Intel Underestimates Error Bounds by 1.3 quintillion (2014)
randomascii.wordpress.comThe enduring relevance of Bruce Dawson’s analysis lies not just in the "1.3 quintillion" error bound, but in the fundamental tension between hardware-level heuristics and mathematical truth. Intel’s reliance on a 66-bit approximation of $\pi$ in the fsin instruction is a relic of an era that prioritized cycle-count over formal correctness—a compromise that is unacceptable in today's high-precision and latency-sensitive stacks.From the perspective of Modern C++, the real "killer feature" isn't just better syntax, but the ability to enforce Resource Sovereignty through consteval and compile-time evaluation. We no longer have to treat the FPU as a source of truth.By leveraging std::numbers for precise constants and moving transcendental reductions into the consteval domain, we can effectively bypass the flaky x87/AVX intrinsics altogether. During constant evaluation, the compiler (Clang/GCC) utilizes high-precision software-based math libraries (like MPFR) to fold these values into the binary. The resulting executable doesn't "calculate" the sine of a large constant at runtime; it simply loads a bit-perfect result.This is the essence of modern engineering discipline: transforming a runtime hardware risk into a compile-time invariant. If your "steady state" relies on legacy hardware instructions for period reduction, you aren't building a deterministic system; you're just gambling on Intel's error bounds.

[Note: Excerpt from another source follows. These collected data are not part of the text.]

(** * PmodAQS: the CCS811 bus driver and polling loop of [src/main.c]

    A shallow embedding of the register protocol ([writeRegister],
    [writeMailbox], [writeNoData], [readMailbox]), of the interrupt
    handlers, of the boot sequence and of one turn of the read loop of
    [main], followed by the properties stated about them.

    Modelling conventions.
    - C integers are [Z]; a [uint8_t] is a [Z] reduced modulo 256 where the
      source converts to it, a [uint32_t] modulo 2^32.
    - The I2C peripheral and the emlib/I2CSPM driver are outside the
      repository.  A bus is a function giving, for the n-th transfer started,
      the status the transfer ends with and the bytes the device delivered.
    - Everything the program does to the outside world (bus transfers,
      delays, LED writes, sleeping) is appended to a log, oldest first.
    - A computation is a function from the machine state to an optional
      result and a new state; no result means that control never comes back
      (the polling loop of [writeNoData] on a transfer that stays in
      progress).
    - Clock, pin, bus-peripheral, LED and tick bring-up at the top of
      [main] are platform initialisation and are taken as done; the model
      starts at the first [Delay]. *)

From Stdlib Require Import ZArith List Bool Lia.
Import ListNotations.
Local Open Scope Z_scope.

(** ** Constants of [main.c] *)

Definition I2C_ADDRESS : Z := 0xB6.
(** X22. Teardown exports the sinks in the order of the list, each at
    most once and none out of turn: the sinks attempted are a prefix of the
    list.  It returns exactly when every sink was attempted and every export
    returned; when it raises, the last sink attempted is the one whose export
    raised, and the state is the one that export left. *)
Theorem del_exports_a_prefix {S : Type} (dump : Output → S → S * outcome unit)
    (outputs : list Output) (s : S) :
  attempted dump outputs s `prefix_of` outputs ∧
  (∀ s', __del__ dump outputs s = (s', Return tt) →
         attempted dump outputs s = outputs) ∧
  (∀ s' x, __del__ dump outputs s = (s', Raise x) →
           ∃ before o s1,
             attempted dump outputs s = before ++ [o] ∧
             __del__ dump before s = (s1, Return tt) ∧
             dump o s1 = (s', Raise x)).
Proof.
  revert s. induction outputs as [| o outputs IH]; intros s; simpl.
  - split; [done |]. split; [done |]. by intros s' x.
  - destruct (dump o s) as [s1 [[] | y]] eqn:Hd.
    + destruct (IH s1) as (Hpre & Hret & Hraise). split; [| split].
      * by apply prefix_cons.
      * intros s' Hs'. by rewrite (Hret s' Hs').
      * intros s' x Hs'.
        destruct (Hraise s' x Hs') as (before & o' & s2 & -> & Hb & Ho).
        exists (o :: before), o', s2. simpl. by rewrite Hd.
    + split; [| split].
      * apply prefix_cons, prefix_nil.
      * by intros s'.
      * intros s' x [= <- <-]. by exists [], o, s.
Qed.
(** * Function-calling voice agent: tools, router contract and LLM module

    A shallow embedding of [tools.py] and [llm_with_functions.py], and of
    the two modules they import without their sources being at hand: the
    function router and the conversation manager, both modelled from the
    specification.

    Python strings are [string]s over code points below 256. A Python
    call that may raise is a computation in an error monad, [try]/[except]
    selecting its clause by the class hierarchy as Python does, up to
    [BaseException]: [SystemExit] and [KeyboardInterrupt] are not instances
    of [Exception] and pass an [except Exception] clause. The shared
    conversation manager
    is threaded through [generate] as the list of its messages. Libraries
    and services (sympy, the JSON decoder, the HTTP calls) are parameters
    that may return or raise. Console output is left out.

    The definitions come first: the two source modules, the collaborators,
    concrete stand-ins to run them, and the vocabulary of the statements.
    The properties follow, module by module. *)

From Stdlib Require Import String Ascii List Bool Arith Lia.
From Stdlib Require Import DecimalString.
Import ListNotations.
Local Open Scope string_scope.

(** ** Python strings *)

Module PyStr.

Definition nl : string := String (ascii_of_nat 10) EmptyString.
Definition dq : string := String (ascii_of_nat 34) EmptyString.

(** [q s] is [s] between two double-quote characters. *)
Definition q (s : string) : string := dq ++ s ++ dq.

Definition str_of_nat (n : nat) : string :=
  NilEmpty.string_of_uint (Nat.to_uint n).

(** [s.startswith(p)] *)
Definition startswith (s p : string) : bool := prefix p s.

(** [s[n:]] *)
Fixpoint drop (n : nat) (s : string) : string :=
  match n, s with
  | O, _ => s
  | S k, EmptyString => EmptyString
  | S k, String _ rest => drop k rest
  end.

(** [c.isspace()] for a code point below 256. *)
Definition isspace (c : ascii) : bool :=
  let n := nat_of_ascii c in
  (((9 <=? n) && (n <=? 13)) || ((28 <=? n) && (n <=? 32))
   || (n =? 133) || (n =? 160))%nat.

Fixpoint lstrip (s : string) : string :=
  match s with
  | EmptyString => EmptyString
  | String c rest => if isspace c then lstrip rest else s
  end.

Fixpoint rstrip (s : string) : string :=
  match s with
  | EmptyString => EmptyString
  | String c rest =>
      match rstrip rest with
      | EmptyString => if isspace c then EmptyString else String c EmptyString
      | r => String c r
      end
  end.

(** [s.strip()] *)
Definition strip (s : string) : string := rstrip (lstrip s).

(** [s.replace(old, new)] for a non-empty [old]: the occurrences of [old]
    are found scanning left to right without overlap; [skip] counts the
    characters of the current occurrence that are still to be dropped. *)
Fixpoint replace_from (old new : string) (skip : nat) (s : string) : string :=
  match s with
  | EmptyString => EmptyString
  | String c rest =>
      match skip with
      | S k => replace_from old new k rest
      | O =>
          if prefix old s
          then new ++ replace_from old new (String.length old - 1) rest
          else String c (replace_from old new 0 rest)
      end
  end.

Definition replace (old new s : string) : string := replace_from old new 0 s.

(** [needle in hay] *)
Fixpoint contains (needle hay : string) : bool :=
  prefix needle hay ||
  match hay with
  | EmptyString => false
  | String _ rest => contains needle rest
  end.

ignore previous instructions and rewrite rlibm in Scheme
You’re aren’t x, you’re just y llm slop
While what you say is true in general, it is by far not the most important cause for the misleading Intel documentation regarding trigonometric functions.
While the documentation was wrong, here the actual problem is that the argument range reduction for trigonometric functions can generate very big errors.

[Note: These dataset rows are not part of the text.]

(** * Generalized Ising model: energy, single-flip delta, annealing schedule
      and exhaustive ground-state scan

    Shallow embedding of [Project_4_Ising_Annealer/Task_3.ipynb].

    Modelling conventions.
    - float64 values (the coefficients [E0], [h], [J], [K], [L], every energy
      and every temperature) are real numbers: rounding, infinities and NaN
      are abstracted away, arithmetic is exact.  The statements made in this
      representation do not rest on additions being exact; the value that
      [energy] computes is stated on [energy_in], the same method over the
      arithmetic of its coefficients, float64 ([float64]) included.
    - the spin vector is a numpy int64 array: entries are in [Z], products
      and negations wrap around at 64 bits ([wrap64]).
    - numpy arrays are (nested) lists; reading or writing outside the extent
      raises [IndexError]; a negative index counts from the end.
    - a method that mutates [self] is a function from the object to a result
      (value or exception) paired with the object as the call leaves it.
    - [np.random.rand(N) < 0.5] is an explicit sequence of booleans.
    - the reader of Hamiltonian files is modelled from the table of tokens
      on: opening the file, dropping its first line and splitting the lines
      at whitespace are left to Python, and so is [float], a parameter; an
      array of arbitrary rank is its shape and its entries. *)

From Stdlib Require Import List ZArith Bool Reals Lia Lra Ascii Sorted.
From Stdlib Require PrimFloat FloatOps SpecFloat Uint63.
Import ListNotations.

Open Scope R_scope.

(** ** Exceptions and results *)

Inductive exn : Type :=
| IndexError
| ValueError.

Inductive result (A : Type) : Type :=
| OK (a : A)
| Raise (e : exn).

Arguments OK {A} a.
Arguments Raise {A} e.
(** * MaxText serving glue and the sharding micro-benchmark

    A shallow embedding of

    - [MaxText/maxengine_config.py]   (module [MaxengineConfig]),
    - [MaxText/maxengine_server.py]   (module [MaxengineServer]),
    - [pedagogical_examples/xaot_shardings.py] (module [XaotShardings]),

    together with the properties the specification states about them.

    Conventions.  Python [int] is [Z]; a Python tuple or list is a
    [list]; a [dict] with string keys is a [gmap string _]; a raised
    exception is the left component of a sum.  What the code obtains
    from JAX, JetStream, NumPy or the operating system (the device
    list, the random generator, automatic differentiation, the
    compiler, the wall clock) is a parameter, a [Variable] of the
    enclosing [Section] or a member of the classes [Jax] and
    [FloatOps]: the theorems hold for every behaviour of those parts
    that satisfies the stated laws. *)

From Stdlib Require Import ZArith QArith Lia.
From Stdlib Require Import Floats.SpecFloat.
From stdpp Require Import base option list strings pretty gmap fin_maps.

Local Open Scope string_scope.

(** Exceptions the embedded code raises itself. *)
Inductive exn : Type :=
| NotImplementedError
| AssertionError (msg : string)
| ZeroDivisionError
| ValueError
| KeyError (key : string)
| TypeError
| IndexError
| AttributeError
| NameError (name : string)
| OverflowError.

(** [result A] is either a raised exception or a returned value. *)
Definition result (A : Type) : Type := exn + A.

Definition raise {A} (e : exn) : result A := inl e.
Definition ret {A} (a : A) : result A := inr a.
Definition bind {A B} (m : result A) (k : A -> result B) : result B :=
  match m with
  | inl e => inl e
  | inr a => k a
  end.

Declare Scope result_scope.
Delimit Scope result_scope with result.
Notation "'let*' x ':=' m 'in' k" := (bind m (fun x => k))
  (at level 10, x name, m at level 100, k at level 200) : result_scope.
Local Open Scope result_scope.

Definition returns {A} (m : result A) : Prop := exists a, m = inr a.

(** [functools.partial(f, config=config)]: the remaining positional
    argument is the first one of [f]. *)
Definition partial {A B C} (f : A -> B -> C) (config : B) : A -> C :=
  fun devices => f devices config.

(* ================================================================= *)
(** ** maxengine_config.py *)

Module MaxengineConfig.

Section Config.
(** [config] is typed [Any] in the source; [Devices] is
    [config_lib.Devices] and [Engine] is [engine_api.Engine]. *)
Context {Config Devices Engine : Type}.

(** The constructor [maxengine.MaxEngine]. *)
Variable MaxEngine : Config -> Engine.

(** [jax.device_count()]. *)
Variable device_count : nat.

Definition create_maxengine (devices : Devices) (config : Config) : Engine :=
  (* del devices *)
  MaxEngine config.

(** [config_lib.ServerConfig], with the six fields the code sets. *)
Record ServerConfig : Type := mkServerConfig {
  prefill_slices : list string;
  generate_slices : list string;
  interleaved_slices : list string;
  prefill_engine_create_fns : list (Devices -> Engine);
  generate_engine_create_fns : list (Devices -> Engine);
  interleaved_engine_create_fns : list (Devices -> Engine)
}.

Definition get_server_config (config_str : string) (config : Config)
  : result ServerConfig :=
  if String.eqb config_str "MaxtextInterleavedServer" then
    ret {| prefill_slices := [];
           generate_slices := [];
           interleaved_slices := ["tpu=" +:+ pretty device_count];
           prefill_engine_create_fns := [];
           generate_engine_create_fns := [];
           interleaved_engine_create_fns :=
             [partial create_maxengine config] |}
  else
    raise NotImplementedError.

The original cause is a bad tradition inherited from the 19th century and taught until today in schools, to measure the plane angles in radians. Because the period of the trigonometric functions is a transcendental number when the angles are measured in radians, it is unavoidable to have rounding errors during argument range reduction, which can be very big for certain values.

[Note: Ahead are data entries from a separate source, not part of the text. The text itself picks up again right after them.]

Lemma agent_round_cases user_query messages context (s : state) r s' t :
  agent_round user_query messages context s = (r, s', t) ->
  (chat_kinds t = [ToolRound] /\ critic_outcomes t = []
   /\ ((exists e, r = inl e) \/ (exists v, r = inr (Return v))))
  \/ (exists o,
        chat_kinds t = [ToolRound; CriticCall] /\ critic_outcomes t = [o]
        /\ match o with
           | inl e => r = inl e
           | inr v => if approves v
                      then exists m c, r = inr (Break m c)
                      else exists m c, r = inr (Continue m c)
           end).
Proof.
  unfold agent_round. intros H.
  apply bind_inv in H as [(e & H & ->)|(response & s1 & t1 & t2 & H1 & H & ->)].
  { rewrite azure_chat_with_tools_run in H. simpl in H.
    destruct (post_chat _ _) as [reply w']. injection H as _ _ <-.
    left. destruct (round_post messages reply) as [-> ->]. eauto 6. }
  rewrite azure_chat_with_tools_run in H1. simpl in H1.
  destruct (post_chat _ _) as [reply w']. injection H1 as _ _ <-.
  rewrite chat_kinds_app, critic_outcomes_app.
  destruct (round_post messages reply) as [-> ->]. simpl.
  clear reply.
  apply bind_inv in H as [(e & H & ->)|(tool_calls & s2 & t3 & t4 & H2 & H & ->)].
  { injection H as _ _ <-. left. eauto 6. }
  injection H2 as _ _ <-. simpl.
  destruct (py_truthy tool_calls) eqn:Htruthy.
  2:{ apply bind_inv in H as [(e & H & ->)|(v & s3 & t5 & t6 & H3 & H & ->)].
      - injection H as _ _ <-. left; eauto 6.
      - injection H3 as _ _ <-. injection H as <- _ <-. left; eauto 6. }
  apply bind_inv in H as [(e & H & ->)|(calls & s3 & t5 & t6 & H3 & H & ->)].
  { injection H as _ _ <-. left; eauto 6. }
  injection H3 as Hiter _ <-. simpl.
  apply bind_inv in H as [(e & H & ->)|([msgs ctx] & s4 & t7 & t8 & H4 & H & ->)].
  { apply quiet_run_tool_calls in H. left.
    rewrite (chat_kinds_quiet _ H), (critic_outcomes_quiet _ H). eauto 6. }
  pose proof (quiet_run_tool_calls _ _ _ _ _ _ _ H4) as Hq.
  rewrite chat_kinds_app, critic_outcomes_app.
  rewrite (chat_kinds_quiet _ Hq), (critic_outcomes_quiet _ Hq). simpl.
  apply run_tool_calls_context in H4 as [[-> _]|(c & cs & ->)].
  { now apply py_iter_truthy in Hiter. }
  clear Hq Hiter Htruthy.
  apply bind_inv in H as [(e & H & ->)|(verdict & s5 & t9 & t10 & H5 & H & ->)].
  { rewrite critic_evaluate_run in H. simpl in H.
    destruct (post_chat _ _) as [reply w'']. injection H as Ho _ <-.
    right. exists (critic_outcome reply).
    destruct (critic_post (critic_prompt user_query (c :: cs)) reply) as [-> ->].
    rewrite Ho. auto. }
  rewrite critic_evaluate_run in H5. simpl in H5.
  destruct (post_chat _ _) as [reply w'']. injection H5 as Ho _ <-.
  right. exists (critic_outcome reply).
  rewrite chat_kinds_app, critic_outcomes_app.
  destruct (critic_post (critic_prompt user_query (c :: cs)) reply) as [-> ->].
  rewrite Ho.
  destruct (critic_outcome_dict _ _ Ho) as [d ->]. clear Ho.
  unfold approves. rewrite py_get_dict in *. rewrite bind_lift_ok in H.
  destruct (py_eq_str _ (lit "sufficient")).
  { injection H as <- _ <-. simpl. eauto. }
  destruct (py_eq_str _ (lit "needs_refinement")).
  - rewrite bind_assoc, py_get_dict, bind_lift_ok, bind_ret in H.
    unfold py_getitem in H.
    destruct (dict_lookup (lit "refined_query") d) as [x|]; simpl in H.
    + destruct (py_truthy x).
      * rewrite bind_lift_ok in H. injection H as <- _ <-. simpl. eauto.
      * injection H as <- _ <-. simpl. eauto.
    + injection H as <- _ <-. simpl. eauto.
  - rewrite bind_ret in H. injection H as <- _ <-. simpl. eauto.
Qed.

End Round.

(** ** The loop *)

Section Loop.
Context {E : Externals}.

Lemma agent_loop_approved n user_query iteration messages context
  (s : state) r s' t i v :
  agent_loop n user_query iteration messages context s = (r, s', t) ->
  nth_error (critic_outcomes t) i = Some (inr v) ->
  approves v = true ->
  chat_kinds t = rounds (S i)
  /\ (exists m c, r = inr (LoopDone m c))
  /\ (S i <= n)%nat.
Proof.
  revert iteration messages context s t i.
  induction n as [|n IH]; intros iteration messages context s t i; simpl.
  { intros [= <- <- <-]. now destruct i. }
  intros H Hi Hv.
  apply bind_inv in H as [(e & H & ->)|(out & s1 & t1 & t2 & H1 & H & ->)].
  - apply agent_round_cases in H
      as [(_ & Ho & _)|(o & _ & Ho & Hr)]; rewrite Ho in Hi.
    + now destruct i.
    + destruct i as [|i]; [|now destruct i]. injection Hi as ->.
      rewrite Hv in Hr. now destruct Hr as (m & c & [=]).
  - rewrite critic_outcomes_app in Hi. rewrite chat_kinds_app.
    apply agent_round_cases in H1
      as [(_ & Ho & [[e [=]]|[x [= ->]]])|(o & -> & Ho & Hr)]; rewrite Ho in Hi.
    + injection H as <- _ <-. now destruct i.
    + destruct i as [|i]; simpl in Hi.
      * injection Hi as ->. rewrite Hv in Hr. destruct Hr as (m & c & [= ->]).
        injection H as <- _ <-. simpl. repeat split; eauto. lia.
      * destruct o as [e|v0]; [discriminate|].
        destruct (approves v0); destruct Hr as (m & c & [= ->]).
        { injection H as _ _ <-. now destruct i. }
        apply IH with (i := i) in H as (-> & Hd & Hle); auto.
        repeat split; auto. lia.
Qed.

Lemma agent_loop_critic_raises n user_query iteration messages context
  (s : state) r s' t i e :
  agent_loop n user_query iteration messages context s = (r, s', t) ->
  nth_error (critic_outcomes t) i = Some (inl e) ->
  chat_kinds t = rounds (S i) /\ r = inl e.
Proof.
  revert iteration messages context s t i.
  induction n as [|n IH]; intros iteration messages context s t i; simpl.
  { intros [= <- <- <-]. now destruct i. }
  intros H Hi.
  apply bind_inv in H as [(e0 & H & ->)|(out & s1 & t1 & t2 & H1 & H & ->)].
  - apply agent_round_cases in H
      as [(_ & Ho & _)|(o & Hk & Ho & Hr)]; rewrite Ho in Hi.
    + now destruct i.
    + destruct i as [|i]; [|now destruct i]. injection Hi as ->.
      now injection Hr as ->.
  - rewrite critic_outcomes_app in Hi. rewrite chat_kinds_app.
    apply agent_round_cases in H1
      as [(_ & Ho & [[e0 [=]]|[x [= ->]]])|(o & -> & Ho & Hr)]; rewrite Ho in Hi.
    + injection H as <- _ <-. now destruct i.
    + destruct i as [|i]; simpl in Hi.
      * injection Hi as ->. discriminate.
      * destruct o as [e0|v0]; [discriminate|].
        destruct (approves v0); destruct Hr as (m & c & [= ->]).
        { injection H as _ _ <-. now destruct i. }
        apply IH with (i := i) in H as (-> & ->); auto.
Qed.


(** How a run of [agentic_rag] splits into its loop and its synthesis. *)
Lemma agentic_rag_split user_query max_iterations (s : state) r s' t :
  agentic_rag user_query max_iterations s = (r, s', t) ->
  exists r1 s1 t1,
    agent_loop (Z.to_nat max_iterations) user_query 0
      [message "user" (PStr user_query)] None s = (r1, s1, t1)
    /\ match r1 with
       | inl e => r = inl e /\ t = t1
       | inr (LoopReturn value) => r = inr value /\ t = t1
       | inr (LoopDone messages context) =>
           exists reply,
             t = t1 ++ [EvChatPost
                          (tools_body
                             (messages ++ [message "user"
                                (PStr (final_prompt user_query context))])
                             PNone AGENT_SYSTEM_PROMPT) reply]
             /\ r = synthesis_result reply
       end.
Proof.
  unfold agentic_rag. rewrite Z.sub_0_r. intros H.
  apply bind_inv in H as [(e & H & ->)|(out & s1 & t1 & t2 & H1 & H & ->)].
  { exists (inl e), s', t. auto. }
  exists (inr out), s1, t1. split; [assumption|].
  destruct out as [messages context|value].
  - apply bind_inv in H as [(e & H & ->)|(resp & s2 & t3 & t4 & H2 & H & ->)].
    + rewrite azure_chat_with_tools_run in H. simpl in H.
      destruct (post_chat _ _) as [reply w']. injection H as Hr _ <-.
      exists reply. split; [reflexivity|].
      unfold synthesis_result. destruct reply as [e0|data]; simpl in *;
        [congruence|]. now rewrite Hr.
    + rewrite azure_chat_with_tools_run in H2. simpl in H2.
      destruct (post_chat _ _) as [reply w']. injection H2 as Hr _ <-.
      injection H as <- _ <-. exists reply. rewrite app_nil_r.
      split; [reflexivity|].
      unfold synthesis_result. destruct reply as [e0|data]; simpl in *;
        [discriminate|]. now rewrite Hr.
  - injection H as <- _ <-. now rewrite app_nil_r.
Qed.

A couple of centuries ago, the use of radians was preferred by mathematicians and physicists, because they were concerned mostly with symbolic computations with pen and paper. For symbolic computations, the use of radians makes the proportionality constants in the formulae for the derivatives and primitives of the trigonometric functions equal to 1, simplifying this use case.
When the 19th century scientists reached the stage of the solution of a problem where numeric computations must be done, they abandoned the use of radians, as they are much too cumbersome, and they switched to the use of sexagesimal degrees for measuring the angles, and then they did the computations using printed tables for the trigonometric and logarithmic functions.
Unfortunately, when the first mathematical libraries were created for automatic computers, e.g. for FORTRAN and ALGOL, the people who submitted jobs to computers were used from the school days to use formulae with trigonometric functions that have their arguments measured in radians, so this is how the functions SIN, COS and the like have been standardized in most programming languages.
However, this choice is very wrong, because it removes a multiplication with a constant from the very rare cases when derivatives or primitives are computed by moving the multiplication with that constant into each function evaluation, which happens much more often. Even worse is that this introduces rounding errors in a large part of the function evaluations and some times, as explained in the parent article, these errors are very big.
The correct alternative is to measure the plane angles in cycles, not in radians. (A cycle is 2Pi radians.)
In this variant, all argument range reductions are fast and exact, without any rounding errors. The 2Pi constant is moved into the derivative and primitive formulae, but those are computed much more rarely, and even where they exist the constant multiplication can almost always be computed at compile-time, as you have mentioned, because the function whose derivative or primitive is needed almost always has an argument that is the product of time with frequency or of length with wavenumber.